Sir Alasdair Fraser, Director of Public Prosecutions for Northern Ireland, will meet Northern Ireland's new Chief Constable, Matt Baggott, tomorrow to discuss how police investigations might help future prosecutions.

And while the victims of Bloody Sunday have been exonerated, the report has not made comfortable reading for republicans – with its revelation that former IRA chief Martin McGuinness, now Deputy First Minister of Northern Ireland, was carrying a submachine gun that day. "We cannot eliminate the possibility that he fired this weapon after the soldiers had come into the Bogside," the report states.

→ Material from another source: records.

(** X1.  On a playlist made of header lines, entries that each have
    their URL line, and other lines, the filter writes the header lines
    and the matched entries, whole and in order, and nothing else. *)
Theorem filter_playlist_complete_entries (items : list item) :
  Forall item_ok items ->
  exists r,
    filter_playlist (render items) = Some r /\
    written r = render (List.filter kept items).
Proof.
  intros Hok. destruct (filter_playlist_scan (render items)) as (r & Hr & Hw).
  exists r. split; [done|]. by rewrite Hw, scan_render.
Qed.

Lemma filter_playlist_complete_entries_witness :
  exists r,
    filter_playlist scenario_A = Some r /\
    written r = [ "#EXTM3U" +:+ nl; "#EXTINF:0,Arsenal TV" +:+ nl; "http://x/2" +:+ nl ].
Proof.
  apply (filter_playlist_complete_entries
           [ Header ("#EXTM3U" +:+ nl);
             Entry ("#EXTINF:0,Random Channel" +:+ nl) ("http://x/1" +:+ nl);
             Entry ("#EXTINF:0,Arsenal TV" +:+ nl) ("http://x/2" +:+ nl) ]).
  repeat constructor.
Defined.

(** X2.  On such a playlist filtering is idempotent: filtering the
    written lines again writes the same lines. *)
Theorem refilter_complete_entries (items : list item) :
  Forall item_ok items ->
  exists r1 r2,
    filter_playlist (render items) = Some r1 /\
    filter_playlist (written r1) = Some r2 /\
    written r2 = written r1.
Proof.
  intros Hok.
  destruct (filter_playlist_scan (render items)) as (r1 & Hr1 & Hw1).
  destruct (filter_playlist_scan (written r1)) as (r2 & Hr2 & Hw2).
  exists r1, r2. split; [done|]. split; [done|].
  rewrite Hw2, Hw1, (scan_render _ Hok).
  by rewrite (scan_render _ (filter_kept_ok _ Hok)), filter_kept_idemp.
Qed.

Lemma refilter_complete_entries_witness :
  exists r1 r2,
    filter_playlist scenario_A = Some r1 /\
    filter_playlist (written r1) = Some r2 /\
    written r2 = written r1.
Proof.
  apply (refilter_complete_entries
           [ Header ("#EXTM3U" +:+ nl);
             Entry ("#EXTINF:0,Random Channel" +:+ nl) ("http://x/1" +:+ nl);
             Entry ("#EXTINF:0,Arsenal TV" +:+ nl) ("http://x/2" +:+ nl) ]).
  repeat constructor.
Defined.

(** X3.  On such a playlist with exactly two header lines, the number
    printed as [Channels matched] is the number of entries that matched
    a keyword. *)
Theorem channels_matched_two_headers (items : list item) :
  Forall item_ok items ->
  length (List.filter is_header_item items) = 2 ->
  exists r,
    filter_playlist (render items) = Some r /\
    channels_matched r = Z.of_nat (length (List.filter is_matched_entry items)).
Proof.
  intros Hok Hhdr.
  destruct (loop_total (render items)) as [s Hs].
  exists (report_of (render items) s). unfold filter_playlist. rewrite Hs.
  split; [done|]. simpl.
  rewrite (scan_loop _ [] _ [] s Hs). simpl.
  rewrite (scan_render _ Hok), render_kept_length, Hhdr.
  symmetry. apply Z.div_unique with (r := 0%Z); lia.
Qed.

Lemma channels_matched_two_headers_witness :
  exists r,
    filter_playlist
      (render [ Header ("#EXTM3U" +:+ nl);
                Header ("#EXT-X-SESSION-DATA:DATA-ID=com.example.title" +:+ nl);
                Entry ("#EXTINF:0,Random Channel" +:+ nl) ("http://x/1" +:+ nl);
                Entry ("#EXTINF:0,Arsenal TV" +:+ nl) ("http://x/2" +:+ nl) ])
    = Some r /\
    channels_matched r = 1%Z.
Proof.
  apply (channels_matched_two_headers
           [ Header ("#EXTM3U" +:+ nl);
             Header ("#EXT-X-SESSION-DATA:DATA-ID=com.example.title" +:+ nl);
             Entry ("#EXTINF:0,Random Channel" +:+ nl) ("http://x/1" +:+ nl);
             Entry ("#EXTINF:0,Arsenal TV" +:+ nl) ("http://x/2" +:+ nl) ]).
  - repeat constructor.
  - reflexivity.
Defined.

(** ** What is written, for every playlist *)

Lemma not_hash_not_header (l : string) :
  startswith l "#" = false -> is_header l = false.
Proof.
  intros Hl. destruct (is_header l) eqn:E; [|done].
  apply header_hash in E. congruence.
Qed.

Lemma not_hash_not_extinf (l : string) :
  startswith l "#" = false -> is_extinf l = false.
Proof.
  intros Hl. destruct (is_extinf l) eqn:E; [|done].
  apply extinf_hash in E. congruence.
Qed.

Lemma header_not_extinf (l : string) : is_header l = true -> is_extinf l = false.
Proof.
  intros Hl. destruct (is_extinf l) eqn:E; [|done].
  apply extinf_not_header in E. congruence.
Qed.

Lemma scan_no_match (lines : list string) :
  Forall (fun l => is_extinf l = true -> matches l = false) lines ->
  scan lines = List.filter is_header lines.
Proof.
  induction lines as [|line rest IH1 IH2] using lines_ind2; [done|].
  intros Hall. apply Forall_cons in Hall as [Hline Hrest].
  specialize (IH1 Hrest). simpl.
  destruct (is_header line) eqn:Hhdr; [by rewrite IH1|].
  destruct (is_extinf line) eqn:Hinf; [|exact IH1].
  rewrite (Hline eq_refl).
  destruct rest as [|nxt rest2]; [done|].
  destruct (startswith nxt "#") eqn:Hhash; simpl; [exact IH1|].
  apply Forall_cons in Hrest as [_ Hrest2].
  rewrite (not_hash_not_header _ Hhash). exact (IH2 Hrest2).
Qed.

(** X4.  When no ['#EXTINF'] line of the playlist matches a keyword, the
    filter writes exactly the header lines, in order. *)
Theorem no_match_keeps_headers (lines : list string) :
  Forall (fun l => is_extinf l = true -> matches l = false) lines ->
  exists r,
    filter_playlist lines = Some r /\
    written r = List.filter is_header lines.
Proof.
  intros Hall. destruct (filter_playlist_scan lines) as (r & Hr & Hw).
  exists r. split; [done|]. by rewrite Hw, scan_no_match.
Qed.

Lemma no_match_keeps_headers_witness :
  exists r,
    filter_playlist
      [ "#EXTM3U" +:+ nl; "#EXTINF:0,BBC One" +:+ nl; "http://x/1" +:+ nl ]
    = Some r /\
    written r
    = List.filter is_header
        [ "#EXTM3U" +:+ nl; "#EXTINF:0,BBC One" +:+ nl; "http://x/1" +:+ nl ].
Proof.
  apply (no_match_keeps_headers
           [ "#EXTM3U" +:+ nl; "#EXTINF:0,BBC One" +:+ nl; "http://x/1" +:+ nl ]).
  repeat constructor; discriminate.
Defined.

Lemma scan_writable (lines : list string) : Forall writable (scan lines).
Proof.
  induction lines as [|line rest IH1 IH2] using lines_ind2; [constructor|].
  simpl.
  destruct (is_header line) eqn:Hhdr; [constructor; [by left|done]|].
  destruct (is_extinf line) eqn:Hinf; [|exact IH1].
  destruct (matches line) eqn:Hmat.
  - assert (writable line) as Hline by (right; left; done).
    destruct rest as [|nxt rest2]; [by repeat constructor|].
    destruct (startswith nxt "#") eqn:Hhash; simpl.
    + by constructor.
    + constructor; [done|]. constructor; [|done]. by right; right.
  - destruct rest as [|nxt rest2]; [constructor|].
    by destruct (startswith nxt "#").
Qed.

(** X5.  Every line the filter writes is a header line, an ['#EXTINF']
    line that matches a keyword, or a line that does not start with
    ['#']: an unmatched entry line or any other directive is never
    written. *)
Theorem written_lines_are_writable (lines : list string) :
  exists r, filter_playlist lines = Some r /\ Forall writable (written r).
Proof.
  destruct (filter_playlist_scan lines) as (r & Hr & Hw).
  exists r. split; [done|]. rewrite Hw. apply scan_writable.
Qed.

(** X6.  The scan ends within [len(lines)] iterations, with the cursor
    on [len(lines)] or one past it. *)
Theorem scan_ends_at_most_one_past (lines : list string) :
  exists s,
    loop (length lines) lines (State 0 []) = Some s /\
    length lines <= i s <= length lines + 1.
Proof.
  destruct (scan_invariant (fun s => i s <= length lines + 1) lines)
    as (s & Hs & Hle & Hge).
  - simpl. lia.
  - intros line s Hc _. apply lookup_lt_Some in Hc.
    pose proof (body_cursor lines line s). lia.
  - exists s. split; [done|]. lia.
Qed.

(** X7.  The summary is within bounds: the written line count is
    between 0 and the original line count, and the number printed as
    [Channels matched] is between -1 and half the original line count
    less one. *)
Theorem summary_bounds (lines : list string) :
  exists r,
    filter_playlist lines = Some r /\
    total_original r = Z.of_nat (length lines) /\
    total_filtered r = Z.of_nat (length (written r)) /\
    (0 <= total_filtered r <= total_original r)%Z /\
    (-1 <= channels_matched r)%Z /\
    (2 * channels_matched r <= total_original r - 2)%Z.
Proof.
  destruct (scan_invariant
              (fun s => filtered_lines s `sublist_of` take (i s) lines) lines)
    as (s & Hs & Hsub & _).
  - simpl. constructor.
  - intros line s. apply body_sublist.
  - exists (report_of lines s). unfold filter_playlist. rewrite Hs.
    split; [done|]. simpl. split; [done|]. split; [done|].
    assert (length (filtered_lines s) <= length lines) as Hlen.
    { apply sublist_length. etrans; [exact Hsub|]. apply sublist_take. }
    pose proof (Z.div_mod (Z.of_nat (length (filtered_lines s)) - 2) 2) as Hdm.
    pose proof (Z.mod_pos_bound (Z.of_nat (length (filtered_lines s)) - 2) 2) as Hm.
    lia.
Qed.

(** ** Counting the matches *)

Lemma gbody_hits (lines : list string) (line : string) (g : ghost) :
  hits g = length (List.filter is_extinf (filtered_lines (real g))) ->
  hits (gbody lines line g)
  = length (List.filter is_extinf (filtered_lines (real (gbody lines line g)))).
Proof.
  intros Hh.
  gbody_paths lines line g; try done;
    rewrite ?List.filter_app, ?length_app; simpl;
    rewrite ?Hinf, ?(header_not_extinf _ Hhdr); simpl; try lia.
  rewrite (not_hash_not_extinf _ Hhash). simpl. lia.
Qed.

(** X8.  The number of iterations that find a match is the number of
    ['#EXTINF'] lines in the written playlist. *)
Theorem matches_are_written_extinf_lines (lines : list string) :
  exists g,
    ghost_scan lines = Some g /\
    filter_playlist lines = Some (report_of lines (real g)) /\
    hits g = length (List.filter is_extinf (written (report_of lines (real g)))).
Proof.
  destruct (ghost_scan_invariant
              (fun g => hits g
                        = length (List.filter is_extinf (filtered_lines (real g))))
              lines) as (g & Hg & Hh & _).
  - done.
  - intros line g _. apply gbody_hits.
  - exists g. split; [done|]. split; [by apply ghost_scan_real|]. exact Hh.
Qed.

(** ** Which marker lines are written *)

Lemma wanted_hash (l : string) : wanted l -> startswith l "#" = true.
Proof. intros [H | [H _]]; [by apply header_hash | by apply extinf_hash]. Qed.

Lemma gbody_wanted (lines : list string) (line : string) (g : ghost) :
  lines !! i (real g) = Some line ->
  wanted_inv lines g ->
  wanted_inv lines (gbody lines line g).
Proof.
  intros Hc Hinv p l Hp Hl Hw Hprev.
  pose proof (wanted_hash _ Hw) as Hlhash.
  assert (p < i (real g) -> p ∈ emitted g) as Hold by (intros; by eapply Hinv).
  assert (p = i (real g) -> l = line) as Hcur by (intros ->; congruence).
  assert (p = i (real g) + 1 -> lines !! (i (real g) + 1) = Some l) as Hnext
    by (by intros ->).
  assert (p = i (real g) + 1 -> is_extinf line = true -> matches line = false)
    as Hbug by (intros Hq; by apply (Hprev (i (real g)) line)).
  revert Hp.
  gbody_paths lines line g; intros Hp;
    rewrite ?elem_of_app, ?elem_of_cons, ?elem_of_nil.
  all: destruct (decide (p < i (real g))) as [Hlo|Hlo];
    [first [by apply Hold | by left; apply Hold]|].
  all: destruct (decide (p = i (real g))) as [Heq|Hne];
    [ specialize (Hcur Heq); subst l;
      first [ by right; left
            | destruct Hw as [Hw | [Hw1 Hw2]]; congruence ] |].
  all: try lia.
  all: assert (p = i (real g) + 1) as Hq by lia.
  all: specialize (Hnext Hq); specialize (Hbug Hq).
  all: congruence.
Qed.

It adds that the same gun may have been used to kill two policemen in Londonderry two days before Bloody Sunday. It also rejects the received wisdom that nail bombs had been planted on Gerald Donaghey, one of the Bloody Sunday victims, after he had been shot.

In an attempt to prevent the report from opening up old wounds, Mr Cameron has made a full apology and Mr McGuinness has not led calls for prosecutions. But while Lord Saville's conclusions may have closed the chapter on Bloody Sunday, it is far from ending the story of the atrocities – on all sides – that dominated the Troubles.

A unique insight into the mindset of soldiers on the eve of Bloody Sunday is revealed in an unpublished extract of a book by an officer who served that day. The identity of the author has never been established, but his account was submitted from the Parachute Regiment to the MoD for clearance in the 1970s, only to emerge as new evidence at the Saville inquiry.

It recalls the frustration of dealing with protesters at a march at Dungannon the day before Bloody Sunday: "It was almost as though we were willing them to come out fighting, and bring the whole business down to a level which we could at last understand and appreciate – violence."

And the officer tells how morale was high on 30 January, "after briefing on the promised confrontation – which they were all looking forward to" and "the expectations of 'preparation for battle' kept out the chill of the bright winter morning we had woken up to... This time the 'enemy' had promised us the biggest and best civil rights march... And we would be ready for them – indeed, this was an opportunity we had been waiting for. We, at last, had plans of our own".

The author cites fears that the "plan" was "fraught with danger" of becoming a "GMFU" (grand military fuck-up), and recalls how one officer's wife, on being told of the plans, remarked: "I can just see the headlines – Londonderry's Sharpville."